Retrieve each line that contains the word "spoken" from the entries below.

DATASET Block Start

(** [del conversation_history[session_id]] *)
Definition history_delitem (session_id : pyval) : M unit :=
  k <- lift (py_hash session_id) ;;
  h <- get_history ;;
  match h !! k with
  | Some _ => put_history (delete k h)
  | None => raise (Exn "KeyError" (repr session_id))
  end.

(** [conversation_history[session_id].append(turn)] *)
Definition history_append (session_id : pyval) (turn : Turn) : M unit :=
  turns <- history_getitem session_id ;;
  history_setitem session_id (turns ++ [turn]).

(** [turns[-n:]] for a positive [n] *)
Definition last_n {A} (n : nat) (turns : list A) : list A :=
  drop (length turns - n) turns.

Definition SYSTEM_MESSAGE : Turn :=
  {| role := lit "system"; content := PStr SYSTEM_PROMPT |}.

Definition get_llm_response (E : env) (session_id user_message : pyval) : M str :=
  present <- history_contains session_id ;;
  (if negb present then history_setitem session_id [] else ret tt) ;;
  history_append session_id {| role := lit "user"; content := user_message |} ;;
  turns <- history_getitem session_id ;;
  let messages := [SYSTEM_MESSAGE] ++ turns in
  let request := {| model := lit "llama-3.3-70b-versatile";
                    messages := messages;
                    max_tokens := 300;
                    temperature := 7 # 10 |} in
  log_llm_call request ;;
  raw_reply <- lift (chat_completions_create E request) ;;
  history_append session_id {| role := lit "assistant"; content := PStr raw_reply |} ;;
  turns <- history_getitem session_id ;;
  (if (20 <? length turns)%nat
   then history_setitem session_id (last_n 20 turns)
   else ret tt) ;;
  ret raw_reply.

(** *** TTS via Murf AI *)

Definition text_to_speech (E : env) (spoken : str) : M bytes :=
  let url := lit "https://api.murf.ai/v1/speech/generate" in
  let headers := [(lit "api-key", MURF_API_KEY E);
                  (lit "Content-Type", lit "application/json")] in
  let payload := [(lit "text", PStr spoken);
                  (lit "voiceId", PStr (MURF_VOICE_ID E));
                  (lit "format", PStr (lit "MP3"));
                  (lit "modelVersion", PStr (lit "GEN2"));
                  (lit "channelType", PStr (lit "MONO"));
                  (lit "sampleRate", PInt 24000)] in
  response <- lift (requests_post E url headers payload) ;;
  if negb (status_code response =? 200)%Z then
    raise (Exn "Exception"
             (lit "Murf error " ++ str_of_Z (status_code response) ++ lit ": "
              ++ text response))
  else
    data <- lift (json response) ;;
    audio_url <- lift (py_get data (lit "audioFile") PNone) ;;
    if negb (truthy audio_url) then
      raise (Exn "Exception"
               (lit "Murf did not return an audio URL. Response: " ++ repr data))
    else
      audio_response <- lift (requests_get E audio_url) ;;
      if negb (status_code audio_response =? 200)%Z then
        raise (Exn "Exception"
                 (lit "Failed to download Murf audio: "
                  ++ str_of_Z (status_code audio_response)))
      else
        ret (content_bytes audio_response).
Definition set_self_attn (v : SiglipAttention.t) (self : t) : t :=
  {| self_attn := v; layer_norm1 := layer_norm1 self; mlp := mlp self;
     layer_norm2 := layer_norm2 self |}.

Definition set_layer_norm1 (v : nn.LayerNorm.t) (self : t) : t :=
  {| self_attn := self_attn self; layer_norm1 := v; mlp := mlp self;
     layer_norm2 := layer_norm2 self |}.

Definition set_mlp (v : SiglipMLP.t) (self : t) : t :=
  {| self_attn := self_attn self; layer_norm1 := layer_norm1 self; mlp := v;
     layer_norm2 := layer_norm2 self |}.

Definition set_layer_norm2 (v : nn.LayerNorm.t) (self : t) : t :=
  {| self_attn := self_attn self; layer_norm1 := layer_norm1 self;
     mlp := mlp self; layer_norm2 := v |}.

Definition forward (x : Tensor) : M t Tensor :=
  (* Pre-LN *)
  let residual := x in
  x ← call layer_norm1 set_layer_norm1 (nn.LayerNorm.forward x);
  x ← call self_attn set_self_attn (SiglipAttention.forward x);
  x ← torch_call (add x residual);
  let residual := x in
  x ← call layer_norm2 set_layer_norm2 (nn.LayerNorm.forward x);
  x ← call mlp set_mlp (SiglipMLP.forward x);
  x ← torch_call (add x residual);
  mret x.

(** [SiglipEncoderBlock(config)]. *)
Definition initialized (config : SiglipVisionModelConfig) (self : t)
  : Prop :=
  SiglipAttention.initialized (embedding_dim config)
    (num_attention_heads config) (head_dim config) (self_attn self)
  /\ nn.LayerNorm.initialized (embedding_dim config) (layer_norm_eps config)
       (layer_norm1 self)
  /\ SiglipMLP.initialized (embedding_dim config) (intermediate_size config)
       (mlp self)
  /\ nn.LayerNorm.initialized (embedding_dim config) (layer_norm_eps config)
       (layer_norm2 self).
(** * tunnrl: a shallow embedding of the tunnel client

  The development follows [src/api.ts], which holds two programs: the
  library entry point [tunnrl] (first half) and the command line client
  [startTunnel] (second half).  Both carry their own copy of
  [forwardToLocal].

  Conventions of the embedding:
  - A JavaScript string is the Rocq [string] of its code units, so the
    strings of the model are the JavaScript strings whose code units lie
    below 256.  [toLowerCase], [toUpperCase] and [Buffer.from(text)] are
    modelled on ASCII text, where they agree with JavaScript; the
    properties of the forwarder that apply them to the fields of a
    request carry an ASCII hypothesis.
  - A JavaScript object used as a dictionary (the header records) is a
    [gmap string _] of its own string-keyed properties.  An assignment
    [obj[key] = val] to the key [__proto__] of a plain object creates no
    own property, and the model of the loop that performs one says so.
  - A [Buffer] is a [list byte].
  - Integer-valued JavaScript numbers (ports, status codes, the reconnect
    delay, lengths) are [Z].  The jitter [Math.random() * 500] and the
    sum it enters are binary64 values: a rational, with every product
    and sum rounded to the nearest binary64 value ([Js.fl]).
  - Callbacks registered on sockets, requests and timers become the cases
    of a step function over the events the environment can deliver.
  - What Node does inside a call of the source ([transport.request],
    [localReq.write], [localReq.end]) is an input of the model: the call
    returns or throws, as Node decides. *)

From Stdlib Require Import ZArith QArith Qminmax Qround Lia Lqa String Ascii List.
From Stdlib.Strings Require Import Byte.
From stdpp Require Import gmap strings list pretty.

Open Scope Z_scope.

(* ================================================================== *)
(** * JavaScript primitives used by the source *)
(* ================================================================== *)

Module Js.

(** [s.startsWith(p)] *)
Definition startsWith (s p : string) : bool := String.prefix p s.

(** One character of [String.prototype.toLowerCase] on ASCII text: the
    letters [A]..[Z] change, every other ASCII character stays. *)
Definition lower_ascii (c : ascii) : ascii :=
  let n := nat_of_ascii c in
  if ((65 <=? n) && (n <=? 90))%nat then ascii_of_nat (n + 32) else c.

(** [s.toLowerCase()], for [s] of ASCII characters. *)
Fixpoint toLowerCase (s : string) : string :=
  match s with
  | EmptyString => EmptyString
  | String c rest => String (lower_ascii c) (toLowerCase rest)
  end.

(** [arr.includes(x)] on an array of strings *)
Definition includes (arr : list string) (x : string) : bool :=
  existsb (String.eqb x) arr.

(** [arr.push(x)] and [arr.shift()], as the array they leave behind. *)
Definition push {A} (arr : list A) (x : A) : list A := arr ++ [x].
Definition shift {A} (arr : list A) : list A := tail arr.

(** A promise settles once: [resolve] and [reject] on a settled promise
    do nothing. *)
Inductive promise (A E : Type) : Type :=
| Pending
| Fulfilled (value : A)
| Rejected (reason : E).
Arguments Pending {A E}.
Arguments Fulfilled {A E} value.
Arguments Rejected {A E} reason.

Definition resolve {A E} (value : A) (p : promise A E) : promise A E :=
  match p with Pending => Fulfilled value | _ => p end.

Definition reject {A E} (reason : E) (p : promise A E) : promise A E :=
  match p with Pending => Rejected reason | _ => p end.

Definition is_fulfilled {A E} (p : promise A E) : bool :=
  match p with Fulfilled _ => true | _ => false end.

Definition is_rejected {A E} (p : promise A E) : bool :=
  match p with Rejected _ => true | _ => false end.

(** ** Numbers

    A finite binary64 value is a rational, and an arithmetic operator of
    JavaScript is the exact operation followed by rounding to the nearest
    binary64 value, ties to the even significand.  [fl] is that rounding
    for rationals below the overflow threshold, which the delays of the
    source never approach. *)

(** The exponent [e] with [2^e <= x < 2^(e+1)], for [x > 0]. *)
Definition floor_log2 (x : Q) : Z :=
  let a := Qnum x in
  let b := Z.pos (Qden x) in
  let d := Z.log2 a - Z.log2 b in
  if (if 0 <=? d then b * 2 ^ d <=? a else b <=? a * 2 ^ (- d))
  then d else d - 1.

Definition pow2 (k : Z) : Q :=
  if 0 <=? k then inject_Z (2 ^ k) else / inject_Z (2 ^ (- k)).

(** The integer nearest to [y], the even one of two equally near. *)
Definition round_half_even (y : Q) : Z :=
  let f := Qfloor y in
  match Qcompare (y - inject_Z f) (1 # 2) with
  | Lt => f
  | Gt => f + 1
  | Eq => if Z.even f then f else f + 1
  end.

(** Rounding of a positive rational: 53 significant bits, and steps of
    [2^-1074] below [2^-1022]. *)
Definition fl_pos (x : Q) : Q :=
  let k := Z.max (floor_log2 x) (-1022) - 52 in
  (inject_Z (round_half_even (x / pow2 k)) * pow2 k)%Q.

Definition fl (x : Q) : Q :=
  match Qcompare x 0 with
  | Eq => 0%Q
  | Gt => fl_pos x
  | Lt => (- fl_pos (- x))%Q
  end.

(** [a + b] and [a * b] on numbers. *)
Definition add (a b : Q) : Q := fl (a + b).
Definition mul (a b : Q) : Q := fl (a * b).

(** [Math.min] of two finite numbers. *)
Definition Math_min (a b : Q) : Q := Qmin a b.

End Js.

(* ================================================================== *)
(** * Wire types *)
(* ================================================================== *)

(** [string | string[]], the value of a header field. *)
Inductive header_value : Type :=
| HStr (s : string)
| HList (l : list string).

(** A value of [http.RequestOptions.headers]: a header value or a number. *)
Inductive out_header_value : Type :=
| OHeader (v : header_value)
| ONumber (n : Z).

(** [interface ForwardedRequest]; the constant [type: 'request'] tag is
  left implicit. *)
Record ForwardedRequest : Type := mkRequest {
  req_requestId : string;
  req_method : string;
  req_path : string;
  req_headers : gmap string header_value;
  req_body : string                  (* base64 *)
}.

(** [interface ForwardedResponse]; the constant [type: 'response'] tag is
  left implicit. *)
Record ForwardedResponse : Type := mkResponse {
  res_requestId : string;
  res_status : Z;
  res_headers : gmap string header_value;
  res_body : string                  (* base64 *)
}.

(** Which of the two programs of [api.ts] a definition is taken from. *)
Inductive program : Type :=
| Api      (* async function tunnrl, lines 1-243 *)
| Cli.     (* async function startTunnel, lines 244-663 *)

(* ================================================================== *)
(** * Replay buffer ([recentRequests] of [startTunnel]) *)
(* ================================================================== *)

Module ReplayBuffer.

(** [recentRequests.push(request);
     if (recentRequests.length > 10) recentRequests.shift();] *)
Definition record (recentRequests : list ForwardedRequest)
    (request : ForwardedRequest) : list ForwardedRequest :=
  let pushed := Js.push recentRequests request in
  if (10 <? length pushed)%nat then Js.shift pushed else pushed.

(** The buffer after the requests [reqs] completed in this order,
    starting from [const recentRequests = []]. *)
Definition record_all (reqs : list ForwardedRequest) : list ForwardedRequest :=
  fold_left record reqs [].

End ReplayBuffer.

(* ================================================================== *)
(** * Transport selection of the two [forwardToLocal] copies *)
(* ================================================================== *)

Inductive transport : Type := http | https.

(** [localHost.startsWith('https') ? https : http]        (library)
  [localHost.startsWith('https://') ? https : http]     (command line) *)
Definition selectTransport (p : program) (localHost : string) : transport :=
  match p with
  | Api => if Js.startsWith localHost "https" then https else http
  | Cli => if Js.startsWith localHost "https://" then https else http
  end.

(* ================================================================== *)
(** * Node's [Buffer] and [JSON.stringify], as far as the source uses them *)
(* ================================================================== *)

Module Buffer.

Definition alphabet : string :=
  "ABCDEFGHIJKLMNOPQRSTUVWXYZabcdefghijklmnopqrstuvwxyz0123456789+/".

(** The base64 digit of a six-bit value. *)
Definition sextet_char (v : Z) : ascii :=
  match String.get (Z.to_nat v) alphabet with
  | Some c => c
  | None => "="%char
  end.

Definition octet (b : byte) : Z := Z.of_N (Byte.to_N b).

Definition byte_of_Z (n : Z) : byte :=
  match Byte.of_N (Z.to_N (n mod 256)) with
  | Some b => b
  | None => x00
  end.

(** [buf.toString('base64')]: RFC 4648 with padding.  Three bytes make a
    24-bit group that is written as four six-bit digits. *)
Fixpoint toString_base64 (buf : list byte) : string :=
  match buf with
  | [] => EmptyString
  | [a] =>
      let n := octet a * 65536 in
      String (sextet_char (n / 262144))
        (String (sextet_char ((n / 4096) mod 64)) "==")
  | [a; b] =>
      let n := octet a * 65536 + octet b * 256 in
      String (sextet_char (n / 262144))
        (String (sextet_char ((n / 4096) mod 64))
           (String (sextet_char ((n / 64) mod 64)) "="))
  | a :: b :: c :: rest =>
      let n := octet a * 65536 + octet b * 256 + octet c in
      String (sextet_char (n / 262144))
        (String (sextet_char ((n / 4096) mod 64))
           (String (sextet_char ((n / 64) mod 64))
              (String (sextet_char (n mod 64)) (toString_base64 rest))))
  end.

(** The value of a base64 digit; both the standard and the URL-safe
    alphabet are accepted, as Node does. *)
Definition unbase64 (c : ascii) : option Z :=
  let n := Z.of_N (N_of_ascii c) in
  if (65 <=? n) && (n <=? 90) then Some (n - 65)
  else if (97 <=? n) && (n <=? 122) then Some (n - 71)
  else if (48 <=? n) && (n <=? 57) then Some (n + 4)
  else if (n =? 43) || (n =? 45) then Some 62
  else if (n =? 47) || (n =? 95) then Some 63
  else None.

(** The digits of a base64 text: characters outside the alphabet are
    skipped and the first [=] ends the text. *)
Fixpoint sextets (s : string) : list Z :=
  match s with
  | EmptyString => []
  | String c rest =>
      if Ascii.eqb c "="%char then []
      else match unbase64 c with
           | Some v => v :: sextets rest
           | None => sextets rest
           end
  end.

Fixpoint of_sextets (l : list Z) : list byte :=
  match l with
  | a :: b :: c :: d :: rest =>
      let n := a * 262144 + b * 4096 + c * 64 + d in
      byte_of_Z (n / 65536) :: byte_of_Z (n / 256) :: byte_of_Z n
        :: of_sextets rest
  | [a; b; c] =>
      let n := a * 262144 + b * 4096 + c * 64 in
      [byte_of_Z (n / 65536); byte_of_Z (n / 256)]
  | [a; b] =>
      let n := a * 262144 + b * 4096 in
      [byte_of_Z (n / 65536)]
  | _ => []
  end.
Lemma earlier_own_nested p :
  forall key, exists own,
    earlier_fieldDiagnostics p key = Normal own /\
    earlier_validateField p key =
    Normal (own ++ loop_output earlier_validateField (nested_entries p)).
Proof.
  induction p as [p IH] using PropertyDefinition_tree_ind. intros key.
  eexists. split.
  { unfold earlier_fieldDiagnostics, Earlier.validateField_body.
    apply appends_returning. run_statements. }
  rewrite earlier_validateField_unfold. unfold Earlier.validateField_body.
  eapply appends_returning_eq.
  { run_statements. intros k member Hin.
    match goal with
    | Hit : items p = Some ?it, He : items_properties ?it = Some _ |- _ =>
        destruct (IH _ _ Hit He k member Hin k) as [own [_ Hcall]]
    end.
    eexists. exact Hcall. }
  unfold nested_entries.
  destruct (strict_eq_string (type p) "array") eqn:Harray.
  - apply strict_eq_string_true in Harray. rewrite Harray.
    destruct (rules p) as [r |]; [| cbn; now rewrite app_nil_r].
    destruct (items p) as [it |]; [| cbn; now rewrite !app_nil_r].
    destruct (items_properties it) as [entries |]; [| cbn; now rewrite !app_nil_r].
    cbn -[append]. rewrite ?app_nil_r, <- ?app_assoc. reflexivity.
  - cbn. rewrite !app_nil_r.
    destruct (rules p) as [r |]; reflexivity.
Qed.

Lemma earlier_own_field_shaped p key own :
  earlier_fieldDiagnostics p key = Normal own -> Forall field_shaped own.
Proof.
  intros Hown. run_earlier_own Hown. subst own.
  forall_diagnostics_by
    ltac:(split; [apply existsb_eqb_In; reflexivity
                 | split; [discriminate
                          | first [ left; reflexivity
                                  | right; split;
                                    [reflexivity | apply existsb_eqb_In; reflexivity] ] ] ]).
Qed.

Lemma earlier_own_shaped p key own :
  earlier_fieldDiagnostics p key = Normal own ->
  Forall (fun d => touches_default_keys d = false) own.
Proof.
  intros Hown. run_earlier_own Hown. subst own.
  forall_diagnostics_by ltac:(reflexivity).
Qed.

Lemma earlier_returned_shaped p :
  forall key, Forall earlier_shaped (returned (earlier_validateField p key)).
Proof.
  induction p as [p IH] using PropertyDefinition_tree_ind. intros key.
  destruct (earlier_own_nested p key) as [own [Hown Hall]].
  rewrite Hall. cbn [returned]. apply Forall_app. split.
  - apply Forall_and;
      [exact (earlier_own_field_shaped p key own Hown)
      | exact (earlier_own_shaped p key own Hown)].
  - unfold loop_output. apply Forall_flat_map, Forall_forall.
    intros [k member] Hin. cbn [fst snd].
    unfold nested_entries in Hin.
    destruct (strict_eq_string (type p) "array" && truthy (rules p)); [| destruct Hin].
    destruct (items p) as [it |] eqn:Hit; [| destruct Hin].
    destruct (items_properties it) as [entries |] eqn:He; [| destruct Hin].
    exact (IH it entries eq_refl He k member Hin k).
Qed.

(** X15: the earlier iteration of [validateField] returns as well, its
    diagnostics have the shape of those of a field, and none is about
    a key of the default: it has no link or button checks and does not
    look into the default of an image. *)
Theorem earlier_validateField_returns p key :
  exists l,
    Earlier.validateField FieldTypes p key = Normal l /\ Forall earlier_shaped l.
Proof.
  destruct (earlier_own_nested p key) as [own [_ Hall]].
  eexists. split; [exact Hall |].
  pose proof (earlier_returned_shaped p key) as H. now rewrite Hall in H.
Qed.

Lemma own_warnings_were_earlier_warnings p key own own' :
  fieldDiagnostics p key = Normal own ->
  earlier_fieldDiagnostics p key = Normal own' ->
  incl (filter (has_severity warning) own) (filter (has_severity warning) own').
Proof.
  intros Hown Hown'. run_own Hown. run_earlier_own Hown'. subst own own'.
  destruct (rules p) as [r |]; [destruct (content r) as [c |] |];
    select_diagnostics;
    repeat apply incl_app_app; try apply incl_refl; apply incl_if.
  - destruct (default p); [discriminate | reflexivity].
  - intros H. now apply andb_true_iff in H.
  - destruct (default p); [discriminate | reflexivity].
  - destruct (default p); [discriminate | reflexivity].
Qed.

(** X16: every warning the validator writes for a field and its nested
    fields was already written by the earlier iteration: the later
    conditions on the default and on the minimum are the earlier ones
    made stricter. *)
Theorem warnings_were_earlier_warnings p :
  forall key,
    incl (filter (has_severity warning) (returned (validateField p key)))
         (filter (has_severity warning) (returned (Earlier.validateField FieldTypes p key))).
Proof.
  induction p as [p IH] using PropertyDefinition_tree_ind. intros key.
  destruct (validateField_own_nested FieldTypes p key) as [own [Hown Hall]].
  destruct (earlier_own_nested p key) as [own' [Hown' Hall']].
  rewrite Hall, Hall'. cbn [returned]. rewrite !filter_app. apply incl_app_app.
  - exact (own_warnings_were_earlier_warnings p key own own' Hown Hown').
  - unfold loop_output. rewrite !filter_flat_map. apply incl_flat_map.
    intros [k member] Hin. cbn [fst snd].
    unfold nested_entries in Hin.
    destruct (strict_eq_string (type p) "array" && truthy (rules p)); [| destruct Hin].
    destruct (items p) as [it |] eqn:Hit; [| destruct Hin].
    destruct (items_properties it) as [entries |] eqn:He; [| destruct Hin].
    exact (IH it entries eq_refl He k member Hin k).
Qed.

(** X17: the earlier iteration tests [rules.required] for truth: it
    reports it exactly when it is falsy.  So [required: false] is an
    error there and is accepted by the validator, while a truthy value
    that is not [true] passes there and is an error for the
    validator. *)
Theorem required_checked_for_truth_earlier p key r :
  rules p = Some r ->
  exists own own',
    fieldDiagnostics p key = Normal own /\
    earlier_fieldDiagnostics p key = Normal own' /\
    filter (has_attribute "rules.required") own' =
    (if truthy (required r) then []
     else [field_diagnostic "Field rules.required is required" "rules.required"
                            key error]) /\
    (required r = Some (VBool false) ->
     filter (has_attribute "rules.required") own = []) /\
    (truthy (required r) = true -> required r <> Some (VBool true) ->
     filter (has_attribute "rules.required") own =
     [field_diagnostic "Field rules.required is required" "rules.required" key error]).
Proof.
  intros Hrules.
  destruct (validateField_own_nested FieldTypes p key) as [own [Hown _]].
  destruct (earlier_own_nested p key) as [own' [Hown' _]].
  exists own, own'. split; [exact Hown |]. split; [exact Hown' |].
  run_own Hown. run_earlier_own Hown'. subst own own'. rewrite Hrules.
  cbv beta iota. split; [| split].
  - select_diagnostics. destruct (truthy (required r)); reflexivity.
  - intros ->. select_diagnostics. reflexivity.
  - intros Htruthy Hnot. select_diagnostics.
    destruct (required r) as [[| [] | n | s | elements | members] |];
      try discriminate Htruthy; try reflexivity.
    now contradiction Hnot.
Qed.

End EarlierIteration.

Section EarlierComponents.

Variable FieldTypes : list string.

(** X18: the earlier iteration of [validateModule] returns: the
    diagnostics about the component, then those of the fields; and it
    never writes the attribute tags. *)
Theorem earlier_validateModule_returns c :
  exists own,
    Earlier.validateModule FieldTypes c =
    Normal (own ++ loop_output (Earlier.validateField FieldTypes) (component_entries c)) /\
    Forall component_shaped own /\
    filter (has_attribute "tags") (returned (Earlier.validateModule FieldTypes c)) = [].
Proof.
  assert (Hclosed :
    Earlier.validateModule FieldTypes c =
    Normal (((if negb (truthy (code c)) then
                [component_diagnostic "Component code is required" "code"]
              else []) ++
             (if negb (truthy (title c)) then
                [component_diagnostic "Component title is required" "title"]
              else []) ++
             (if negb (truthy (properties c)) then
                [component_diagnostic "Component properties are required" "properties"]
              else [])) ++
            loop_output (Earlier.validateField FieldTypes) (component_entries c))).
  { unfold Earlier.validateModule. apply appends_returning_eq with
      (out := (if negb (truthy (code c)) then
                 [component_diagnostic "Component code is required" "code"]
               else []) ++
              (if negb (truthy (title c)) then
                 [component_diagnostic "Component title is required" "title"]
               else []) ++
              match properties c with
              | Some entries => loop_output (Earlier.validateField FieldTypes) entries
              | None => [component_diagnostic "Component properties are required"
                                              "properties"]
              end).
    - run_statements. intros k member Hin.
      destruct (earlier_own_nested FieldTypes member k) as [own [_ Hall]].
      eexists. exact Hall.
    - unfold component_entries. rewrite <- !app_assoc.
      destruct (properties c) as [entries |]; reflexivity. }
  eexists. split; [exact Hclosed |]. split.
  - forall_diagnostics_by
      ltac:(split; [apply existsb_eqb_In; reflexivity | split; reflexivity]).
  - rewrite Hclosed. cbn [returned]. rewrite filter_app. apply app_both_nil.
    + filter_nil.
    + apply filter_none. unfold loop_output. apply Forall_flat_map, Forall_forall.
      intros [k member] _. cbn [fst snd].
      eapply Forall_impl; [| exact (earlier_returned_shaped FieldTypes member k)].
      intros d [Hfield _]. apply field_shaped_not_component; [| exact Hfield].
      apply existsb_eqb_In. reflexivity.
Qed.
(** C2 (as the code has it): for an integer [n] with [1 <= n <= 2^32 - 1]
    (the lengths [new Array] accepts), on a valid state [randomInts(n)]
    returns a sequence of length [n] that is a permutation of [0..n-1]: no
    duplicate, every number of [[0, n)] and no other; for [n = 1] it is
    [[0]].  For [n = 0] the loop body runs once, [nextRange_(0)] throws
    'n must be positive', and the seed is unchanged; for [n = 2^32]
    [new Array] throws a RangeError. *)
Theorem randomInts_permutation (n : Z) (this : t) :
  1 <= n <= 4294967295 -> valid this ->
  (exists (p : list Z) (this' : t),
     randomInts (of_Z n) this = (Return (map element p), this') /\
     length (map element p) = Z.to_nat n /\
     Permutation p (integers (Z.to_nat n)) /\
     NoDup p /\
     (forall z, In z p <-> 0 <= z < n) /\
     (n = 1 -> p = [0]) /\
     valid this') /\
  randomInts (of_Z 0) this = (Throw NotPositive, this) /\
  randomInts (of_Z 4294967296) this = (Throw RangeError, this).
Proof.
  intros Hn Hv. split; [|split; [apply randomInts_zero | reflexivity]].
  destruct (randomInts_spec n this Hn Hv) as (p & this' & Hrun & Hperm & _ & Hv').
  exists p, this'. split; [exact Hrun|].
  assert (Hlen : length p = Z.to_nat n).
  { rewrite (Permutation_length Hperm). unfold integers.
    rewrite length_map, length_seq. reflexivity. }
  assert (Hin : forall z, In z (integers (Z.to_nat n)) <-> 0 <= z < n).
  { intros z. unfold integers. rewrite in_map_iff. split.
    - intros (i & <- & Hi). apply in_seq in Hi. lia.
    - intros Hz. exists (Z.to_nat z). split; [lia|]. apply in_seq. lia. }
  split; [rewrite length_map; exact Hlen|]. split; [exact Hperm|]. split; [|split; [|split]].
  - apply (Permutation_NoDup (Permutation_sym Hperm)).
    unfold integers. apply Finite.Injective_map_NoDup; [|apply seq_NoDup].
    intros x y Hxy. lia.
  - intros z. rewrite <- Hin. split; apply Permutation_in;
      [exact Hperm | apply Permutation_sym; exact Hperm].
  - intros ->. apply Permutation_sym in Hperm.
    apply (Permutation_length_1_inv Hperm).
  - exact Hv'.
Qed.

DATASET Block End

RESULT:
Definition text_to_speech (E : env) (spoken : str) : M bytes :=
  let payload := [(lit "text", PStr spoken);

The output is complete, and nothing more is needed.